Corina no confía en las cifras oficiales del régimen. Ni siquiera desde el 13 de marzo cuando se anunció la cuarentena.
—Aquí nos quisieron tener encerrados en casa y se les complicó. La situación está fea y creo que la gente no se toma en serio la enfermedad. Yo porque vine para algo puntual, pero hay quienes están todo el día en la calle. ¡Eso es horrible! —afirma mientras toma el pantalón y lo tira en su cesta, antes de irse corriendo detrás de una columna solitaria para probarse el jean sin que nadie la vea.
Arenita playita
Con el anuncio dado por Nicolás Maduro el 1 de octubre sobre la reapertura del sector turismo, y la nueva flexibilización del 18 de octubre que abarca a otras áreas de la economía vinculadas a la recreación, pareciese el momento en el que se abren las compuertas del metro y salen todos los pasajeros a buscar la salida que los llevara a su destino: sin control, sin mirar a los lados.
De hecho, durante el último fin de semana de septiembre las playas de Patanemo estaban desbordadas. Julián Gómez estuvo ahí:
—Nunca había visto Patanemo tan lleno como lo vi ese día.
Patanemo fue su segundo destino turístico de ese fin de semana, puesto que primero viajó con un grupo de amigos a Tucacas, en donde pasó la noche y rechazó un viaje a los Cayos.
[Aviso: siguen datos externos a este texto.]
(* ===== verification/ProcessorInv.v ===== *)
(** What the packet path relies on and keeps: the invariant of a worker's
    sessions, of the snapshot it reads and of the data plane's constants. *)
From S2P Require Import Prelude Types TcpState Mem Headers Dpdk Session SessionInv SessionSpec SessionThms SessionView Checksum Parser ParserThms Forward ForwardThms Steering Scheduler SchedulerProps Config Snapshot SnapshotThms Neigh NeighProps Context Processor.
Import Tcp Session SessionSpec SessionView Checksum Parser ParserThms Forward ForwardThms Steering Scheduler SchedulerProps Config Snapshot SnapshotThms Context Processor.

Module ProcessorInv.

Abbreviation mac_wf := NeighProps.mac_wf.

(** ** Snapshots *)

Record rs_ok (r : RsState) : Prop := {
  ro_id : 0 <= r_id r < kMaxRsCounters;
  ro_ip : is_u32 (r_ip r);
  ro_port : is_u16 (r_port_be r);
  ro_mac : mac_wf (r_mac r)
}.

Section Snap.
Context `{HF : RteHashFns} (max_lcore : nat).

Record snap_ok (snap : Snapshot) : Prop := {
  sk_indexed : indexed snap;
  sk_sched s : s ∈ services snap ->
    exists ty, built max_lcore ty (backend_of <$> s_rs s) (s_sched s);
  sk_member s r : s ∈ services snap -> r ∈ s_rs s -> rs snap (r_id r) = Some r;
  sk_rs id r : rs snap id = Some r -> rs_ok r;
  sk_lips : Forall is_u32 (local_ips snap)
}.

(** The part of a service the tables depend on. *)
Definition svc_id (s : Service) : Z * Z * Z * Z := (s_idx s, s_vip s, s_port_be s, s_proto s).

Lemma svc_ok_ext slots l l' :
  svc_id <$> l' = svc_id <$> l -> svc_ok slots l -> svc_ok slots l'.
Proof.
  intros E [H1 H2 H3 H4].
  assert (K : forall (a b : list Service) s, svc_id <$> a = svc_id <$> b -> s ∈ a -> exists s0, s0 ∈ b /\ svc_id s0 = svc_id s).
  { intros a b s Eab Hs. assert (svc_id s ∈ svc_id <$> b) as (s0 & ? & ?)%list_elem_of_fmap.
    { rewrite <- Eab. by apply list_elem_of_fmap_2. } eauto. }
  split; [done|..].
  - intros s Hs. destruct (K _ _ s E Hs) as (s0 & Hs0 & E0). unfold svc_id in E0.
    destruct (H2 s0 Hs0) as (i & Hi & Hx & Hp). exists i. split; [done|].
    unfold svc_start in *. replace (s_idx s) with (s_idx s0) by congruence.
    replace (s_vip s) with (s_vip s0) by congruence. replace (s_port_be s) with (s_port_be s0) by congruence.
    replace (s_proto s) with (s_proto s0) by congruence. done.
  - intros i Hi Hx. destruct (H3 i Hi Hx) as (x & Hx1 & Hx2).
    destruct (K _ _ x (eq_sym E) Hx1) as (y & Hy & Ey). unfold svc_id in Ey. exists y. split; [done|].
    congruence.
  - apply (f_equal length) in E. rewrite !length_fmap in E. by rewrite E.
Qed.

(** Services whose identity is unchanged are found the same way. *)
Lemma indexed_ext snap snap' :
  indexed snap -> svc_id <$> services snap' = svc_id <$> services snap ->
  svc_slots_ snap' = svc_slots_ snap -> vips_ snap' = vips_ snap -> lips_ snap' = lips_ snap ->
  locals_ snap' = locals_ snap -> local_ips snap' = local_ips snap -> hc_src snap' = hc_src snap ->
  indexed snap'.
Proof.
  intros [X1 X2 X3 X4 X5 X6 X7] E E1 E2 E3 E4 E5 E6.
  assert (Ev : s_vip <$> services snap' = s_vip <$> services snap).
  { assert (F : forall l : list Service, s_vip <$> l = (fun k => k.1.1.2) <$> (svc_id <$> l)).
    { intros l. rewrite <- list_fmap_compose. done. }
    by rewrite !F, E. }
  assert (El : length (services snap') = length (services snap)).
  { apply (f_equal length) in E. by rewrite !length_fmap in E. }
  assert (S : svc_ok (svc_slots_ snap') (services snap')).
  { rewrite E1. by eapply svc_ok_ext. }
  assert (I : idx_ok (services snap')).
  { intros i s Hs. assert (Hk : (svc_id <$> services snap') !! i = Some (svc_id s))
      by (by rewrite list_lookup_fmap, Hs).
    rewrite E in Hk. apply list_lookup_fmap_Some in Hk as (s0 & Es & Hs0).
    rewrite <- (X2 i s0 Hs0). unfold svc_id in Es. congruence. }
  split; [done|done|by rewrite El|..].
  - intros. apply find_service_exact; [done|done|by rewrite El].
  - intros. unfold is_vip. rewrite E2, Ev. apply X5.
  - intros. unfold is_lip. rewrite E3, E5. apply X6.
  - intros. unfold is_local. rewrite E4, E5, E6, Ev. apply X7.
Qed.

Lemma found_service snap vip port proto s :
  snap_ok snap -> find_service snap vip port proto = Some (Some s) ->
  s ∈ services snap /\ services snap !! Z.to_nat (s_idx s) = Some s.
Proof.
  intros K H. destruct (ix_svc _ (sk_indexed _ K) vip port proto) as (o & Ho & Hs & _).
  assert (o = Some s) as -> by congruence. destruct (Hs s eq_refl) as [Hin _]. split; [done|].
  apply list_elem_of_lookup in Hin as (i & Hi).
  rewrite (ix_idx _ (sk_indexed _ K) i s Hi), Nat2Z.id. done.
Qed.

Lemma set_sched_ok snap svc ty sc :
  snap_ok snap -> services snap !! Z.to_nat (s_idx svc) = Some svc ->
  built max_lcore ty (backend_of <$> s_rs svc) sc -> snap_ok (set_sched svc sc snap).
Proof.
  intros [K1 K2 K3 K4 K5] Hs B. unfold set_sched. set (svc' := mkService _ _ _ _ _ _ _ _).
  assert (M : forall s, s ∈ <[Z.to_nat (s_idx svc) := svc']> (services snap) -> s = svc' \/ s ∈ services snap).
  { intros s (i & Hi)%list_elem_of_lookup. apply list_lookup_insert_Some in Hi as [(_ & <- & _)|[_ Hi]];
      [by left|]. right. by eapply list_elem_of_lookup_2. }
  split; cbn [services local_ips].
  - eapply indexed_ext; [exact K1|..]; try done. cbn [services].
    rewrite list_fmap_insert. change (svc_id svc') with (svc_id svc).
    apply list_insert_id. by rewrite list_lookup_fmap, Hs.
  - intros s [->|Hin]%M; [by exists ty|]. by apply K2.
  - intros s r [->|Hin]%M Hr; [|by apply (K3 s)]. apply (K3 svc); [|done].
    by eapply list_elem_of_lookup_2.
  - apply K4.
  - done.
Qed.

(** A pick names a usable real server of the snapshot. *)
Lemma pick_usable snap svc tuple w pick sc :
  snap_ok snap -> svc ∈ services snap -> (0 < max_lcore)%nat ->
  Scheduler.pick (s_sched svc) tuple w = (pick, sc) ->
  (exists ty, built max_lcore ty (backend_of <$> s_rs svc) sc) /\
  (pick = -1 \/ 0 <= pick /\ exists r, s_rs svc !! Z.to_nat pick = Some r /\ rs snap (r_id r) = Some r
     /\ usable r = true).
Proof.
  intros K Hs Hm Hp. destruct (sk_sched _ K svc Hs) as [ty B].
  pose proof (pick_ok max_lcore ty _ _ tuple w B Hm) as H. rewrite Hp in H. destruct H as [B' H].
  split; [by exists ty|]. destruct H as [[-> _]|(i & y & -> & Hi & Hw)]; [by left|]. right. split; [lia|].
  rewrite Nat2Z.id. rewrite list_lookup_fmap in Hi. destruct (s_rs svc !! i) as [r|] eqn:E; [|done].
  injection Hi as <-. exists r. split; [done|]. split.
  - apply (sk_member _ K svc); [done|]. by eapply list_elem_of_lookup_2.
  - unfold backend_of in Hw. cbn [b_weight] in Hw. unfold schedulable in Hw.
    destruct (usable r); [done|]. cbn in Hw. lia.
Qed.

End Snap.

(** ** Workers *)

Section Inv.
Context `{RH : RteHash FiveTuple} `{RL : !RteHashLaws FiveTuple RH} `{NH : RteHash Z} `{HF : RteHashFns}.
Context (dp : Dataplane (NH := NH)) (max_lcore : nat).

(** The constants the packet path uses. *)
Record dp_ok : Prop := {
  do_mac : mac_wf (local_mac dp);
  do_mtu : dp_mtu dp <= 65535;
  do_steering : steering_ok (dp_steering dp);
  do_workers : n_ (dp_steering dp) <= 5000;
  do_lcore : (0 < max_lcore)%nat
}.

(** A session of worker [w]: in FULLNAT mode its return key comes back to the
    same worker and to the SNAT port range of a local address. *)
Record sess_ok (md : ForwardMode) (lips : list IPv4Addr) (w : Z) (p : Session) : Prop := {
  so_client : FiveTuple_wf (client p);
  so_server : FiveTuple_wf (server p);
  so_rs : 0 <= rs_id p < kMaxRsCounters;
  so_rs_mac : mac_wf (Session.rs_mac p);
  so_cli_mac : mac_wf (cli_mac p);
  so_src_mac : mac_wf (cli_src_mac p);
  so_owner : fwd_owner (dp_steering dp) (client p) = w;
  so_nat : md = NAT -> has_flag (flags p) SF_FULLNAT = true
    /\ ret_owner (dp_steering dp) (server p) = w
    /\ dst_ip (server p) ∈ lips /\ in_nat_range (dst_port (server p)) = true
    /\ protocol (server p) = protocol (client p);
  so_dr : md = DR -> has_flag (flags p) SF_FULLNAT = false
}.

(** Every timeout of the configuration fits the time wheel at [now] and ends
    later. *)
Definition timely (t : SessionTable) (now : Z) : Prop :=
  forall st, cur_tick_ t <= deadline now (state_timeout st (c_timeouts (dp_cfg dp)))
               < cur_tick_ t + (kWheelSlots - 1)
             /\ now < deadline now (state_timeout st (c_timeouts (dp_cfg dp))).

Record winv (t : SessionTable) (now w : Z) (snap : Snapshot) : Prop := {
  wi_table : table_ok t;
  wi_sess : map_Forall (fun _ p => sess_ok (Snapshot.mode snap) (local_ips snap) w p) (view t);
  wi_timely : timely t now;
  wi_snap : snap_ok max_lcore snap;
  wi_idx : 0 <= w < n_ (dp_steering dp)
}.

Definition inv (s : PState) : Prop :=
  winv (sessions (p_w s)) (now_tick (p_w s)) (idx (p_w s)) (p_snap s).

(** What one packet does not change. *)
Definition stable (s s' : PState) : Prop :=
  idx (p_w s') = idx (p_w s) /\ now_tick (p_w s') = now_tick (p_w s)
  /\ Snapshot.mode (p_snap s') = Snapshot.mode (p_snap s)
  /\ local_ips (p_snap s') = local_ips (p_snap s)
  /\ (forall id, rs (p_snap s') id = rs (p_snap s) id)
  /\ calm (now_tick (p_w s)) (sessions (p_w s)) (sessions (p_w s')).

Lemma stable_refl s : stable s s.
Proof. done. Qed.
Lemma stable_trans s1 s2 s3 : stable s1 s2 -> stable s2 s3 -> stable s1 s3.
Proof. intros (A1 & A2 & A3 & A4 & A5 & A6) (B1 & B2 & B3 & B4 & B5 & B6). split_and!; [congruence..|].
  rewrite A2 in B6. by eapply calm_trans.
Qed.

(** The invariant under a change of the session table. *)
Lemma winv_table t t' now w snap :
  winv t now w snap -> table_ok t' -> cur_tick_ t' = cur_tick_ t ->
  map_Forall (fun _ p => sess_ok (Snapshot.mode snap) (local_ips snap) w p) (view t') ->
  winv t' now w snap.
Proof.
  intros [W1 W2 W3 W4 W5] Ht Hc Hs. split; try done. intros st. rewrite Hc. apply W3.
Qed.

Lemma winv_sess t now w snap i p :
  winv t now w snap -> view t !! i = Some p ->
  sess_ok (Snapshot.mode snap) (local_ips snap) w p.
Proof. intros W Hp. exact (wi_sess _ _ _ _ W i p Hp). Qed.

Lemma winv_remove t now w snap i :
  winv t now w snap -> is_Some (view t !! i) -> winv (remove t i) now w snap.
Proof.
  intros W Hi. destruct (remove_view t i (wi_table _ _ _ _ W) Hi) as (H1 & H2 & H3).
  apply (winv_table t); [done..|]. rewrite H2. apply map_Forall_delete, W.
Qed.

Lemma winv_touch t now w snap i st :
  winv t now w snap -> is_Some (view t !! i) ->
  let t' := touch t i now (state_timeout st (c_timeouts (dp_cfg dp))) in
  winv t' now w snap /\ view t' = view t.
Proof.
  intros W Hi. destruct (touch_view t i now (state_timeout st (c_timeouts (dp_cfg dp)))
    (wi_table _ _ _ _ W) Hi (proj1 (wi_timely _ _ _ _ W st))) as (H1 & H2 & H3).
  split; [|done]. apply (winv_table t); [done..|]. rewrite H2. apply W.
Qed.

Lemma winv_upd t now w snap i p f :
  winv t now w snap -> view t !! i = Some p -> neutral f ->
  sess_ok (Snapshot.mode snap) (local_ips snap) w (f p) ->
  winv (upd t i f) now w snap /\ view (upd t i f) = <[i := f p]> (view t).
Proof.
  intros W Hp N Hs. destruct (upd_view t i f p (wi_table _ _ _ _ W) Hp N) as [H1 H2].
  split; [|done]. apply (winv_table t); [done..|]. rewrite H2. apply map_Forall_insert_2; [done|apply W].
Qed.

(** An assignment that keeps what [sess_ok] speaks of. *)
Lemma sess_ok_ext md lips w p q :
  sess_ok md lips w p -> client q = client p -> server q = server p -> rs_id q = rs_id p ->
  mac_wf (Session.rs_mac q) -> mac_wf (cli_mac q) -> cli_src_mac q = cli_src_mac p ->
  has_flag (flags q) SF_FULLNAT = has_flag (flags p) SF_FULLNAT ->
  sess_ok md lips w q.
Proof.
  intros [S1 S2 S3 S4 S5 S6 S7 S8 S9] E1 E2 E3 E4 E5 E6 E7.
  split; rewrite ?E1, ?E2, ?E3, ?E6, ?E7; done.
Qed.

(** ** Results *)

Definition res_ok (redirected : bool) (w : Z) (r : Result) : Prop :=
  match verdict r with
  | SEND | CONSUMED => True
  | DROP => reason r ∈ drop_range
  | REDIRECT => redirected = false /\ 0 <= target r < n_ (dp_steering dp) /\ target r <> w
  end.

End Inv.

(** Nothing of this depends on the neighbour table, which the master updates. *)
Section Neighbours.
Context `{RH : RteHash FiveTuple} `{RL : !RteHashLaws FiveTuple RH} `{NH : RteHash Z} `{HF : RteHashFns}.
Context (n : Neigh.NeighTable (RH := NH)) (dp : Dataplane (NH := NH)) (max_lcore : nat).

Lemma dp_ok_neigh : dp_ok dp max_lcore -> dp_ok (with_neigh n dp) max_lcore.
Proof. intros [D1 D2 D3 D4 D5]. by split. Qed.

Lemma winv_neigh t now w snap :
  winv (RH := RH) (with_neigh n dp) max_lcore t now w snap <-> winv (RH := RH) dp max_lcore t now w snap.
Proof.
  split; intros [W1 W2 W3 W4 W5]; (split; [done| |done|done|done]); intros i p Hp;
    destruct (W2 i p Hp) as [S1 S2 S3 S4 S5 S6 S7 S8 S9]; by split.
Qed.

End Neighbours.
End ProcessorInv.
—Unos lancheros nos dijeron para llevarnos, pero les dijimos que no, preferimos quedarnos en el apartamento, bajar a la piscina y bebernos unos tragos tipo chill.
Al día siguiente llegaban a la playa porteña a la una de la tarde. Desde Gañango, un pueblo pesquero que precede a la bahía de Patanemo, advirtieron el flujo vehicular y la cola, a medida que se acercaban el congestionamiento era mayor y en algún punto, justo en la recta que da hasta la playa, fue imposible avanzar, por lo que aparcaron el vehículo y se bajaron a caminar. Fue lo mismo que hicieron otros tantos.
—Era increíble, porque la gente iba corriendo a la playa, el estacionamiento estaba repleto y aunque salían carros, nunca se vaciaba porque era demasiada la gente.
Julian admite que no sintió miedo:
—Sabía a lo que iba, decir que me daba miedo o que pensé en el virus sería hipócrita. Quería playa y fui por ella.
En la playa el gran ausente no fue el licor, ni la comida, ni la música, sino las medidas de bioseguridad. Justo en una semana en la que Carabobo ostentó tres veces el primer lugar en nuevos casos por día.
Este es un abreboca que no debería repetirse. Para Alexander Lombardi, presidente de la Cámara de Turismo de Carabobo, los complejos hoteleros y turísticos adscritos a la asociación cuentan con todos los protocolos de seguridad para reabrir y comenzar a recuperarse, tras ocho meses de cierre casi total, en el que una cantidad de establecimientos quebraron.
Los meses venideros serán una prueba de fuego. Evidenciarán si el venezolano puede seguir las normativas para cuidarse o si, por el contrario, ocurrirá lo mismo que en Europa, que sufre una dura nueva ola de contagios.